Comparing Michael Jackson to Drake or Taylor Swift feels sacrilegious for reasons greater than the striking quality disparity. Michael Jackson’s chart records were based on intentional sales and purchases, while modern hitmakers coast on the feedback loop created by autoplay. With the lack of cultural impact but chart-topping commercial success of Tortured Poets Department, it has become apparent how the charts are only a single (and outdated at that) metric for success due to auto-play and playlisting skewing the numbers and there being no quantifiable way to estimate intentionality in listening — especially when not everyone can afford to buy physicals of all their favorite releases or invest into the aesthetic of vinyl records. Oftentimes, these sales wars like those between Sabrina Carpenter and Travis Scott end up just being a pH test for the socioeconomic stability of respective fanbases. However, I don’t think this passivity is all that subconsciously separates a Tate McRae from a Caroline Polachek.

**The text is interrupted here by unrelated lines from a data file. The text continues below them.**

Definition set_server (address : Address) (server_tls : option bool)
    (sni : SniOverride) (depth : Z) : M unit :=
  match depth =? 1, server_tls with
  | true, Some tls =>
      ctx_call (CtxSetServer address None Unset 1)
        (ctx_set_server address None Unset 1) ;;;
      set__sni_from_server_change sni ;;;
      set__server_tls tls
  | _, _ =>
      ctx_call (CtxSetServer address server_tls sni depth)
        (ctx_set_server address server_tls sni depth)
  end.

(** [self.ctx.next_layer(self)] and the call of the layer it returns. *)
Variable next_layer : M unit.

Definition __call__ : M unit :=
  w <- get ;;
  let client_tls_requires_server_cert :=
    _client_tls w && _server_tls w && negb (no_upstream_cert config) in
  (if _client_tls w then _parse_client_hello else ret tt) ;;;
  w <- get ;;
  (if client_tls_requires_server_cert
   then _establish_tls_with_client_and_server
   else if _client_tls w then _establish_tls_with_client
   else ret tt) ;;;
  next_layer.

Definition __repr__ (w : World) : string :=
  if _client_tls w && _server_tls w then "TlsLayer(client and server)"
  else if _client_tls w then "TlsLayer(client)"
  else if _server_tls w then "TlsLayer(server)"
  else "TlsLayer(inactive)".

(** ** Notions the statements use *)

(** How often the layer set out to establish TLS with the client: each call of
    [_establish_tls_with_client] logs [EstablishTlsWithClient] first. *)
Definition is_client_attempt (entry : LogMsg * Level) : bool :=
  match fst entry with
  | EstablishTlsWithClient => true
  | _ => false
  end.
Definition client_attempts (w : World) : nat :=
  length (List.filter is_client_attempt (log_of w)).

(** The specification's reading of a server-name extension: the name of the
    first entry of type 0, if there is one. *)
Definition first_type0_name (names : list ServerName) : option string :=
  match List.filter (fun sn => sn_type sn =? 0) names with
  | sn :: _ => Some (sn_name sn)
  | [] => None
  end.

Pop music is more than just “popular” music. I think our answer lies in what pop music means for different people. With Rap and R&B tied to the story of Black Americans, looking down on hip hop culture often translates as looking down on Black people. Disco and house are likewise inextricable with the LGBT community. Whose story does pop music tell? Is pop just tunes for children to bob to at middle school dances? Is it purely propaganda to pacify people on their morning commutes? Mall-goers?

Pop once meant rock jams like the Beatles’ “Help!” or Van Morrison’s “Brown Eyed Girl”, but evolved to be more associated with EDM, disco, and the continuum between. Modern rock music’s identity has splintered between white people making self-referential guitar pop for syndication (or a sushi restaurant) in the mainstream and subcultures of British communists angry at jingoists and the Brexit.

Noting the obvious hand of disco in post-COVID pop music from the Doja Cat’s seminal “Say So” to Dua Lipa’s “Don’t Start Now,” the not-so-secret sauce might just be that the best popstars are gay. The uplifting of some pop music’s reception could be attributed to its identity being tied to American gay communities. This would align with all the approbation for Billie Eilish’s sapphic Weyes Blood-tinged third album “Hit Me Hard and Soft”.